Monthly Archives: December 2015

cheap ivermectin Investing in a property that you want to make income off of can be scary. At Alexis Hall Inc., we understand that looking at real estate listings in Los Angeles is a big move! Buying a property and turning it around to make a profit is something that many people would love to do, but not a lot make the move. But did you know that if you make a move on a real estate listing in Los Angeles, you’re likely to benefit from it? Read our past posts about how tenants can amortize your mortgage and more.

Income properties will be a huge tax write-off.

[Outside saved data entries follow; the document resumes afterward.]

(** C35: The loop over snapshot requests ends and asks for the right chunks.  For a sender
    reached through its own operations, one more iteration than [max_pending_chunks] is enough
    for the loop of the driver that takes all requests: it returns; the requests it took are,
    under consecutive delivery ids, exactly those for the chunks that are newly in flight, each
    with the index and the contents of its chunk of the snapshot for that receiver; what was in
    flight stays so; and the loop stopped because [max_pending_chunks] chunks are in flight or
    no transfer has a chunk left. *)
Theorem snapshot_requests_drained fuel s :
  sender_reachable s → snd_max_pending_chunks s < Z.of_nat fuel →
  snd_next_delivery_id s + snd_max_pending_chunks s < two64 - 1 →
  ∃ s' requests, take_requests fuel s [] = Returned (s', requests) ∧ sender_reachable s' ∧
    (∀ request, request ∈ requests ↔ newly_in_flight s s' request) ∧
    req_delivery_id <$> requests = seqZ (snd_next_delivery_id s) (zlen requests) ∧
    transfers_extend s s' ∧
    in_flight (snd_receivers s') = in_flight (snd_receivers s) + zlen requests ∧
    (in_flight (snd_receivers s') = snd_max_pending_chunks s ∨
     map_Forall (λ _ st, ¬ has_next st) (snd_receivers s')).
Proof.
  intros Hs Hfuel Hids. pose proof (in_flight_nonneg (snd_receivers s)) as Hnn.
  destruct (take_requests_spec fuel s [] Hs) as (s' & requests & Ht & H); [lia..|]. by exists s', requests.
Qed.

(** A call before the start request makes the application panic: the snapshot
    processor has no role yet. *)
Lemma unstarted_tick_panics raft sender receiver actor communication ent logs instant :
  raft_initialized raft = false →
  receive_message create_store snapshot_is_empty request_fuel ent logs instant None
    (driver_new raft (processor_new sender receiver : Processor) actor communication : Drv)
  = Panicked.
Proof.
  intros Hr. unfold receive_message.
  erewrite (mbind_Returned_l (preset_state_machine instant)) by reflexivity.
  apply mbind_Panicked_l. unfold process_and_send.
  do 3 erewrite mbind_Returned_l by reflexivity. apply mbind_Panicked_l. unfold dr_is_ephemeral at 1. cbn.
  erewrite (mbind_Returned_l process_actor_raft_proposals) by reflexivity.
  erewrite (mbind_Returned_l process_snapshot_progress) by reflexivity.
  erewrite (mbind_Returned_l (process_state_machine _ _)); last first.
  { unfold process_state_machine. erewrite mbind_Returned_l by reflexivity.
  cbn. rewrite Hr. reflexivity. }
  reflexivity.
Qed.
End snapshots.

(** ** Replicated actors *)

(** The counters do not depend on the replica that applies an event. *)
#[global] Instance counter_replicated in_decode config_decode `{!ProtoCodec CounterRequest,
    !ProtoCodec AtomicCounterOutMessage, !ProtoCodec CounterSnapshot} :
  ReplicatedActor (HActor := CounterActor_Actor in_decode config_decode) eq.
Proof.
  intros ctx1 ctx2 ent1 ent2 c1 c2 event a1 a2 a1' o1 <-. simpl. unfold counter_on_apply_event.
  intros (b1 & req & H1 & H)%method_bind_Returned.
  apply method_bind_Returned in H as (b2 & op & H2 & H).
  apply method_bind_Returned in H as (b3 & resp & H3 & H).
  rewrite (mbind_Returned_l _ _ _ _ _ H1), (mbind_Returned_l _ _ _ _ _ H2),
    (mbind_Returned_l _ _ _ _ _ H3).
  assert (b3 = a1') as -> by (by destruct (ec_owned c1); injection H as <- _).
  destruct (ec_owned c2); eexists _, _; by split.
Qed.

(** * A concrete runtime *)

Section runtime.
#[local] Existing Instances comm_sample_oak_session comm_sample_client_handshaker
  comm_sample_server_handshaker comm_sample_hash_order sample_session_impl
  request_payload_codec response_payload_codec snapshot_metadata_codec
  counter_request_codec counter_out_codec counter_snapshot_codec.
#[local] Instance raft_message_codec : ProtoCodec RaftMessage := countable_codec _.
#[local] Instance config_change_codec : ProtoCodec RaftConfigChange := countable_codec _.
#[local] Instance entry_codec : ProtoCodec Entry := countable_codec _.

(** A node of a cluster of one: what is proposed is committed by the next ready. *)
Record ToyNode := {
  tn_id : Z;
  tn_store : MemoryStorageCore;
  tn_last : Z;
  tn_queue : list RaftEntry
}.

#[local] Instance toy_raw_node : RawNode ToyNode MemoryStorageCore (list RaftEntry) :=
  {| node_new config store :=
       Ok {| tn_id := rlc_id config; tn_store := store; tn_last := 1; tn_queue := [] |};
     node_is_leader _ := true;
     node_leader_id := tn_id;
     node_term _ := 1;
     node_has_pending_conf _ := false;
     node_store := tn_store;
     node_set_store n st :=
       {| tn_id := tn_id n; tn_store := st; tn_last := tn_last n; tn_queue := tn_queue n |};
     node_step n _ := Return (n, Ok ());
     node_propose n p :=
       Return ({| tn_id := tn_id n; tn_store := tn_store n; tn_last := tn_last n + 1;
                  tn_queue := tn_queue n ++ [create_raft_entry (tn_last n + 1) 1 EntryNormal p] |},
               Ok ());
     node_propose_conf_change n _ := Return (n, Err ProposalDropped);
     node_tick n := Return n;
     node_apply_conf_change n _ := Return (n, Err RaftOther);
     node_has_ready n := bool_decide (tn_queue n ≠ []);
     node_ready n :=
       Return ({| tn_id := tn_id n; tn_store := tn_store n; tn_last := tn_last n; tn_queue := [] |},
               tn_queue n,
               {| rr_messages := []; rr_persisted_messages := []; rr_entries := tn_queue n;
                  rr_committed_entries := []; rr_hard_state := None;
                  rr_snapshot := {| snap_data := []; snap_metadata := None |}; rr_number := 1 |});
     node_advance n ready := Return (n, {| rl_messages := []; rl_committed_entries := ready |});
     node_advance_apply n := Return n;
     node_report_snapshot n _ _ := Return n |}.

#[local] Instance toy_counter : Actor unit CounterActor :=
  CounterActor_Actor (λ _, Some {| ci_msg := Some sample_cas |})
    (λ _, Some {| cc_initial_values := ∅ |}).

#[local] Instance toy_communication :
    CommunicationModule (@DefaultCommunicationModule _ SampleSession DefaultEncryptor) :=
  DefaultCommunicationModule_impl sample_provider.

Definition toy_is_empty (s : RaftSnapshot) : bool :=
  match snap_metadata s with Some m => bool_decide (md_index m = 0) | None => true end.

Definition ToyDriver : Type :=
  @Driver _ (@RaftSimple ToyNode (list RaftEntry))
    (@DefaultSnapshotProcessor DefaultSnapshotSender DefaultSnapshotReceiver) CounterActor
    (@DefaultCommunicationModule _ SampleSession DefaultEncryptor).

Definition toy_driver : ToyDriver :=
  driver_new raft_simple_new (processor_new sender_new receiver_new) counter_new comm_new.

Definition toy_entropy : @DriverEntropy unit := {| de_command := (); de_event := λ _, () |}.

#[local] Abbreviation toy_call :=
  (receive_message storage_new toy_is_empty 20 toy_entropy []).

Definition toy_start : InMsg :=
  InStartReplica {| srr_is_leader := true; srr_replica_id_hint := 1; srr_raft_config := None;
                    srr_app_config := []; srr_attestation_config := None;
                    srr_is_ephemeral := false |}.

Definition toy_command : DeliverAppMessage :=
  {| app_correlation_id := 3; app_message_header := []; app_message_payload := [] |}.

Definition after {X} (r : exec (ToyDriver * X)) : ToyDriver :=
  match r with Returned (d, _) => d | _ => toy_driver end.

Definition toy_started : ToyDriver := after (toy_call 10 (Some (Some toy_start)) toy_driver).

#[local] Abbreviation toy_commanded :=
  (toy_call 20 (Some (Some (InDeliverAppMessage toy_command))) toy_started).

Lemma toy_started_reachable :
  driver_reachable storage_new toy_is_empty 20 raft_simple_new
    (processor_new sender_new receiver_new) counter_new comm_new toy_started.
Proof.
  eapply (reach_call storage_new toy_is_empty 20 _ _ _ _ toy_driver toy_entropy [] 10
    (Some (Some toy_start)) toy_started (Ok (Some [{| out_msg := Some (OutStartReplica 1) |}])));
    [apply reach_new|done|vm_compute; reflexivity].
Qed.

(** A stop request with an old time. *)
#[local] Abbreviation toy_stopped := (toy_call 5 (Some (Some InStopReplica)) toy_started).

Definition sends {X Y} (r : exec (ToyDriver * result X (option Y))) : bool :=
  match r with Returned (_, Ok (Some _)) => true | _ => false end.

Lemma toy_stopped_sends : sends toy_stopped = true.
Proof. by vm_compute. Qed.

Lemma toy_commanded_sends : sends toy_commanded = true.
Proof. by vm_compute. Qed.

Lemma driver_lifecycle_witness :
  match toy_stopped with
  | Returned (d', Ok (Some _)) => dr_instant d' = Z.max (dr_instant toy_started) 5 ∧ dr_messages d' = []
  | _ => False
  end.
Proof.
  assert (in_u64 5) as H5 by done. pose proof toy_stopped_sends as Hok.
  destruct toy_stopped as [[d' [[sent|]|]]| |] eqn:E; [|discriminate Hok..].
  destruct (driver_lifecycle storage_new toy_is_empty 20 raft_simple_new
    (processor_new sender_new receiver_new) counter_new comm_new toy_started toy_entropy [] 5
    (Some (Some InStopReplica)) d' (Ok (Some sent)) toy_started_reachable H5 E) as (H1 & _ & _ & _ & _ & _ & _ & _ & H2).
  split; [exact H1|exact (H2 sent eq_refl)].
Defined.

(** A second start request. *)
Lemma refused_without_effect_witness :
  toy_call 11 (Some (Some toy_start)) toy_started
  = Returned (preset 11 toy_started, Err PalInvalidOperation).
Proof. apply refused_without_effect. vm_compute. discriminate. Defined.

(** A command that the single replica proposes, commits and answers in one call. *)
Lemma driver_outputs_protected_witness :
  match toy_commanded with
  | Returned (_, Ok (Some sent)) =>
      ∃ own peers inputs c, sent = own ++ peers ∧ Forall local_out own ∧
        comm_run sample_provider inputs c ∧
        Forall (λ o, ∃ id st, cm_replicas c !! id = Some st ∧ out_ok (.∈ inputs) id st o) peers
  | _ => False
  end.
Proof.
  assert (in_u64 20) as H20 by done. pose proof toy_commanded_sends as Hok.
  destruct toy_commanded as [[d' [[sent|]|]]| |] eqn:E; [|discriminate Hok..].
  exact (driver_outputs_protected storage_new toy_is_empty 20 sample_provider sample_provider_ok
    raft_simple_new (processor_new sender_new receiver_new) counter_new toy_started toy_entropy []
    20 (Some (Some (InDeliverAppMessage toy_command))) d' sent toy_started_reachable H20 E).
Defined.

Lemma snapshot_requests_drained_witness :
  ∃ s' requests, take_requests 3 sample_sender1 [] = Returned (s', requests) ∧
    in_flight (snd_receivers s') = zlen requests ∧ zlen requests = 2.
Proof.
  destruct (snapshot_requests_drained 3 sample_sender1 sample_sender1_reachable
    ltac:(done) ltac:(done)) as (s' & requests & H1 & _ & _ & _ & _ & H2 & _).
  exists s', requests. split; [exact H1|]. split; [exact H2|].
  vm_compute in H1. by injection H1 as _ <-.
Defined.

(** The proposal of a compare-and-swap, as it is committed. *)
Definition toy_event : ActorEvent := event_with_proto 3 sample_cas.

Definition toy_entry (index proposer : Z) : RaftEntry :=
  create_raft_entry index 1 EntryNormal (proposed_entry proposer toy_event).

(** The first replica gets the log as one batch in the wrong order, the second as two
    batches after an empty entry. *)
Definition toy_batches1 : list (list RaftEntry) :=
  [[toy_entry 3 2; toy_entry 2 1; create_empty_raft_entry 1 1]].

Definition toy_batches2 : list (list RaftEntry) :=
  [[create_empty_raft_entry 1 1]; [toy_entry 2 1; toy_entry 3 2]].

Definition toy_replica (id : Z) : ToyDriver := set_driver_id id toy_started.

Lemma toy_replica_actor id : dr_actor (toy_replica id) = dr_actor toy_started.
Proof. unfold toy_replica, set_driver_id, dr_actor. reflexivity. Qed.

Definition succeeds {X Y} (r : exec (ToyDriver * result X Y)) : bool :=
  match r with Returned (_, Ok _) => true | _ => false end.

#[local] Abbreviation toy_run1 :=
  (apply_batches (λ _ : Z, ()) toy_batches1 (toy_replica 1)).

http://californiawithkids.com/tag/awana/ Did you know that income properties are huge tax write-offs? As the owner of a rental property, you’re actually entitled to a huge tax deduction. Not only can you write-off the interest on your mortgage that you’ve paid, but you’ll be able to write-off any credit card purchases that you made for the rental property. Keep in mind that insurance, maintenance repairs, legal and professional fees, property taxes and even travel expenses can be write-offs as well. However, on top of all of the deductions you can make, the government will also allow you to depreciate the purchase price of your property based on a permanent depreciation schedule. This comes into play even if the property is actually appreciating in value too!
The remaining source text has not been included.